**What is expected**
From the first line of the data through the line containing "rewrite Z.mod_small by lia.", return each line exactly.

(Beginning of Dataset extract)

Lemma Atoi_loop_digit (ws : wordSize) (d n : Z) (s : string) :
  0 <= d <= 9 ->
  strconv.Atoi_loop ws (String (byte (48 + d)) s) n
  = strconv.Atoi_loop ws s (int ws (n * 10 + d)).
Proof.
  intros Hd. cbn [strconv.Atoi_loop].
  rewrite byteZ_byte by lia.
  replace (48 + d - 48) with d by ring.
  rewrite Z.mod_small by lia.
  destruct (9 <? d) eqn:E; [apply Z.ltb_lt in E; lia | reflexivity].
Qed.

Lemma ParseUint_loop_digit (maxVal d n : Z) (s : string) :
  0 <= d <= 9 -> 0 <= n -> n * 10 + d <= maxVal -> maxVal < 2 ^ 64 ->
  strconv.ParseUint_loop maxVal (String (byte (48 + d)) s) n
  = strconv.ParseUint_loop maxVal s (n * 10 + d).
Proof.
  intros Hd Hn Hmax Hlim. cbn [strconv.ParseUint_loop].
  rewrite byteZ_byte by lia.
  replace (48 <=? 48 + d) with true by (symmetry; apply Z.leb_le; lia).
  replace (48 + d <=? 57) with true by (symmetry; apply Z.leb_le; lia).
  cbn [andb]. replace (48 + d - 48) with d by ring.
  replace (10 <=? d) with false by (symmetry; apply Z.leb_gt; lia).
  assert (C : strconv.cutoff10 = 1844674407370955162) by reflexivity.
  change (2 ^ 64) with 18446744073709551616 in Hlim.
  replace (strconv.cutoff10 <=? n) with false
    by (symmetry; apply Z.leb_gt; lia).
  rewrite (uint64_small (n * 10))
    by (change (2 ^ 64) with 18446744073709551616; lia).
  rewrite (uint64_small (n * 10 + d))
    by (change (2 ^ 64) with 18446744073709551616; lia).
  replace (n * 10 + d <? n * 10) with false by (symmetry; apply Z.ltb_ge; lia).
  replace (maxVal <? n * 10 + d) with false by (symmetry; apply Z.ltb_ge; lia).
  reflexivity.
Qed.

Lemma Atoi_loop_fmt (ws : wordSize) (fuel : nat) (u : Z) (acc : string) :
  0 <= u < 10 ^ (Z.of_nat fuel + 1) -> u < 2 ^ 31 ->
  strconv.Atoi_loop ws (fmt.fmtInteger_loop fuel u acc) 0
  = strconv.Atoi_loop ws acc u.
Proof.
  revert u acc. induction fuel as [|fuel IH]; intros u acc Hu H31.
  - cbn [fmt.fmtInteger_loop]. simpl in Hu.
    rewrite Atoi_loop_digit by lia.
    rewrite int_small by (unfold in_int32; lia). reflexivity.
  - cbn [fmt.fmtInteger_loop]. destruct (10 <=? u) eqn:E.
    + pose proof (digit_split u ltac:(lia)).
      pose proof (div10_bound u fuel Hu).
      rewrite IH by lia.
      replace (48 + u - u / 10 * 10) with (48 + (u - u / 10 * 10)) by ring.
      rewrite Atoi_loop_digit by lia.
      replace (u / 10 * 10 + (u - u / 10 * 10)) with u by ring.
      rewrite int_small by (unfold in_int32; lia). reflexivity.
    + apply Z.leb_gt in E.
      rewrite Atoi_loop_digit by lia.
      rewrite int_small by (unfold in_int32; lia). reflexivity.
Qed.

(End of Dataset extract)

**Written solution**
Lemma Atoi_loop_digit (ws : wordSize) (d n : Z) (s : string) :
  0 <= d <= 9 ->
  strconv.Atoi_loop ws (String (byte (48 + d)) s) n
  = strconv.Atoi_loop ws s (int ws (n * 10 + d)).
Proof.
  intros Hd. cbn [strconv.Atoi_loop].
  rewrite byteZ_byte by lia.
  replace (48 + d - 48) with d by ring.
  rewrite Z.mod_small by lia.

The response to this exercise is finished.